The study also found that Iran and Southeast Asia account for most of the research on neural networks for surface water quality monitoring and evaluation. This suggests that these regions may be particularly interested in using AI models to improve water quality monitoring and evaluation.
Another important finding of the study was that the most accurate models for predicting surface water quality were LSTM models for small datasets. This suggests that LSTM models may be particularly useful for analyzing small datasets, such as those that may be collected in rural or remote areas where water quality monitoring resources may be limited. Interestingly, the study found that there was no clear relationship between the size of the dataset and the R2 value at the testing stage. This suggests that even small datasets can be used to train accurate AI models for water quality monitoring and evaluation.
Overall, the findings of this study suggest that AI models, particularly LSTM and ANN models, are a promising tool for improving surface water quality monitoring and evaluation. By analyzing large amounts of data quickly and accurately, these models can help identify trends and patterns in water quality data that may be difficult to detect using traditional methods. However, further research is needed to determine the most effective ways to implement these models in real-world water quality monitoring and evaluation programs. It was depicted from the heat map generation of the study that the color code reference for water quality parameters falls in the range of values for this color code of −0.2 to 1.0, with darker colors indicating negative effects on the corresponding parameter. The study models gave the correlation between pH and density, indicating the distribution of variables. It was obtained from the study that the mean square error and root mean square error of ANN and LSTM lie between 0.52–6.0 and 0.04–0.21, respectively. This indicates the model performs better in predicting the output values. The study also indicated that, using KNN and DT classifiers, the ANN model’s accuracy score is calculated to be 87.5% and 92.5%, respectively. However, the LSTM model’s accuracy is 95%, which is higher than the ANN model.
It is important to note that there are still several issues that need to be addressed to improve the accuracy and applicability of these models. These issues could serve as a platform for future research in this area. One of the main issues that needs to be addressed is the need for a wider variety of neural network topologies to be examined in surface water quality prediction studies. Future studies could explore the use of convolutional neural networks (CNNs), recurrent neural networks (RNNs), and deep belief networks (DBNs), among others. Another important issue that needs to be addressed is the lack of research on neural network models in certain regions.

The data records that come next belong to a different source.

Lemma addFinalizer_writes_only_when_needed_witness :
  maps (mkWorld emptyMaps []) = maps (mkWorld emptyMaps [])
  ∧ (exampleFinalizer ∈ Finalizers (Meta settledTechsupport) →
     trace (mkWorld emptyMaps []) = trace (mkWorld emptyMaps [])
     ∧ settledTechsupport = settledTechsupport ∧ @None error = None)
  ∧ (exampleFinalizer ∉ Finalizers (Meta settledTechsupport) →
     ∃ rest,
       trace (mkWorld emptyMaps [])
       = trace (mkWorld emptyMaps [])
         ++ callUpdateResource
              (withFinalizers (Finalizers (Meta settledTechsupport) ++ [exampleFinalizer])
                 settledTechsupport)
            :: rest
       ∧ Forall (fun c => ∃ key, c = callGetResource key) rest).
Proof.
  apply (addFinalizer_writes_only_when_needed conflictEnv settledTechsupport
           settledTechsupport exampleFinalizer None (mkWorld emptyMaps [])
           (mkWorld emptyMaps [])).
  reflexivity.
Defined.
(** * The ESMTP client test script of the fr0g.ai Master Control Program

    A shallow embedding of
    [fr0g-ai-master-control/test-artifacts/test-esmtp-client.py]:
    the operation [send_test_email], which builds one MIME message and hands
    it to an SMTP server, and [main], which calls it for five hard-coded
    scenarios.

    The script is effectful: it prints, sleeps and talks to a mail server
    through [smtplib].  The embedding threads a [World] (the chronological
    trace of effects and the number of sockets that are open) through a small
    state-and-exception monad.

    What the Python libraries answer is not decided by the script, so it is
    an input of the model:
    - each call of [send_test_email] meets an [Env], which says for every
      library call of that attempt whether it returns or what it raises;
      [main] takes an oracle that gives the [Env] of its k-th call;
    - a library call returns or raises, and what it raises is an instance of
      Python's [Exception] class (OSError, SMTPException, UnicodeError, ...),
      the class named by the handler on line 43;
    - [print] and [time.sleep] return normally in [send_test_email] and
      [main]; [send_test_email_on] is the same call on a console whose
      prints may raise;
    - the text that [msg.as_string()] produces is the business of the
      [email] package: the [Env] supplies it for the message object that the
      script has built, and [generate] is the text that the package writes
      for such a message. *)

From Stdlib Require Import String Ascii List ZArith Bool Lia.
Import ListNotations.
Local Open Scope string_scope.
Local Open Scope Z_scope.

(** ** Python values used by the script *)

(** An instance of [Exception]; the script only ever formats it with
    [str(e)] inside an f-string. *)
Record Exception : Type := mkException { str : string }.

(** The result of evaluating a Python expression: a value, or a raised
    exception. *)
Inductive Exc (A : Type) : Type :=
| Ok (a : A)
| Raise (e : Exception).
Arguments Ok {A} a.
Arguments Raise {A} e.

(** The newline character of the escape [\n]. *)
Definition LF : string := String "010"%char EmptyString.

(** Python's [s * n] on strings. *)
Fixpoint str_mul (s : string) (n : nat) : string :=
  match n with
  | O => EmptyString
  | S k => s ++ str_mul s k
  end.

(** ** The MIME message object *)

(** Python text is held as the bytes of its UTF-8 encoding: a character
    outside ASCII shows as bytes of 128 and more. *)
Definition is_ascii_char (c : ascii) : bool := Nat.ltb (nat_of_ascii c) 128.

Fixpoint is_ascii (s : string) : bool :=
  match s with
  | EmptyString => true
  | String c s' => is_ascii_char c && is_ascii s'
  end.

(** The double quote, as a one-character text. *)
Definition DQ : string := String "034"%char EmptyString.

(** A part of a message: its own headers and its payload as stored. *)
Record MIMEPart : Type := mkPart {
  part_headers : list (string * string);
  part_payload : string
}.

(** Base64, as [binascii.b2a_base64] writes it without its final newline. *)
Definition base64_alphabet : string :=
  "ABCDEFGHIJKLMNOPQRSTUVWXYZabcdefghijklmnopqrstuvwxyz0123456789+/".
(** * Admission control of [src/rate-limiter.js]

    A shallow embedding of the [RateLimiter] class and proofs about its two
    counting strategies.

    Conventions of the embedding.

    - A JavaScript object used as a dictionary ([config.routeLimits],
      [this.routeCounts]) is a [gmap string Z]; [_.has(o, k)] is
      [is_Some (o !! k)] and [o[k]] is the looked-up number or [undefined].
    - Numbers are integers in [Z].  Counters start at 0 and move by 1, quotas
      are the integers of the configuration; on that range (below 2^53)
      the arithmetic of JavaScript numbers and of the store's integers is
      the arithmetic of [Z].
    - The Express middleware [(req, res, next)] is a function of [req.path];
      what it does to [res] and [next] is the returned [Effect].
    - The Redis client [this.redis] is the [World]: the key/value contents
      and, for each store call in order of issue, whether it fails. *)

From stdpp Require Import gmap strings list fin_maps relations.
From Stdlib Require Import ZArith Lia.

Local Open Scope Z_scope.

(** ** JavaScript values that reach the comparison [<] *)

Module JS.

Inductive value :=
| Num (z : Z)
| Null
| Undefined.

(** [ToNumber]: [null] is 0 and [undefined] is NaN, written [None]. *)
Definition ToNumber (v : value) : option Z :=
  match v with
  | Num z => Some z
  | Null => Some 0
  | Undefined => None
  end.

(** [a < b]: false as soon as one side is NaN. *)
Definition lt (a b : value) : bool :=
  match ToNumber a, ToNumber b with
  | Some x, Some y => x <? y
  | _, _ => false
  end.

(** [o[k]] on an object whose own properties are numbers. *)
Definition prop (o : gmap string Z) (k : string) : value :=
  match o !! k with
  | Some z => Num z
  | None => Undefined
  end.

End JS.

(** ** What a middleware call does *)

(** The body passed to [res.status(..).json(..)]. *)
Record Json := { statusCode : Z; message : string }.

(** Either [next()] is called, or a response is written. *)
Inductive Effect :=
| Next
| Respond (status : Z) (body : Json).

(** The two rejection bodies, shared by both strategies. *)
Definition notConfigured (routePath : string) : Effect :=
  Respond 429
    {| statusCode := 400;
       message := "Route path " +:+ routePath +:+ " not configured." |}.

Definition limitReached (routePath : string) : Effect :=
  Respond 429
    {| statusCode := 429;
       message := "Route path " +:+ routePath
                  +:+ " has reached its request limit." |}.

(** The decisions of the specification, read off the effect: the status
    code of the body tells the two rejections apart. *)
Inductive AdmitDecision :=
  ALLOW | REJECT_UNKNOWN_ROUTE | REJECT_QUOTA_EXCEEDED.

Definition decision (e : Effect) : AdmitDecision :=
  match e with
  | Next => ALLOW
  | Respond _ b =>
      if statusCode b =? 400 then REJECT_UNKNOWN_ROUTE
      else REJECT_QUOTA_EXCEEDED
  end.

(** ** The controller object *)

Record Config := {
  cfg_routeLimits : gmap string Z;
  cfg_clusterMode : bool;
  cfg_connectionString : string
}.

(** [routeCounts] is only assigned in non-cluster mode; [None] is the
    missing property. *)
Record RateLimiter := {
  clusterMode : bool;
  connectionString : string;
  routeCounts : option (gmap string Z);
  routeLimits : gmap string Z
}.

Definition set_routeCounts (this : RateLimiter) (c : gmap string Z)
  : RateLimiter :=
  {| clusterMode := clusterMode this;
     connectionString := connectionString this;
     routeCounts := Some c;
     routeLimits := routeLimits this |}.

(** ** Local strategy *)

(** [limitRateNonCluster]: three branches, the middle one writes
    [routeCounts[routePath] += 1] before calling [next()]. *)
Definition limitRateNonCluster (this : RateLimiter) (routePath : string)
  : Effect * RateLimiter :=
  match routeCounts this with
  | None => (notConfigured routePath, this)
  | Some counts =>
      match counts !! routePath with
      | None => (notConfigured routePath, this)
      | Some c =>
          if JS.lt (JS.Num c) (JS.prop (routeLimits this) routePath)
          then (Next, set_routeCounts this (<[routePath := c + 1]> counts))
          else (limitReached routePath, this)
      end
  end.

(** Requests handled one after the other by the same controller. *)
Fixpoint serveLocal (this : RateLimiter) (reqs : list string)
  : list Effect * RateLimiter :=
  match reqs with
  | [] => ([], this)
  | p :: rest =>
      let '(e, this1) := limitRateNonCluster this p in
      let '(es, this2) := serveLocal this1 rest in
      (e :: es, this2)
  end.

While the study found that Iran and Southeast Asia have been the most active regions in terms of research on neural networks in surface water quality monitoring and evaluation, there are still many regions where research in this area is lacking. It is imperative for American researchers to take up the challenge and take advantage of the numerous prospects for using neural networks in WQA. With the potential for new neural network topologies and the continued development of ensemble models, the accuracy of water quality prediction could be pushed even higher.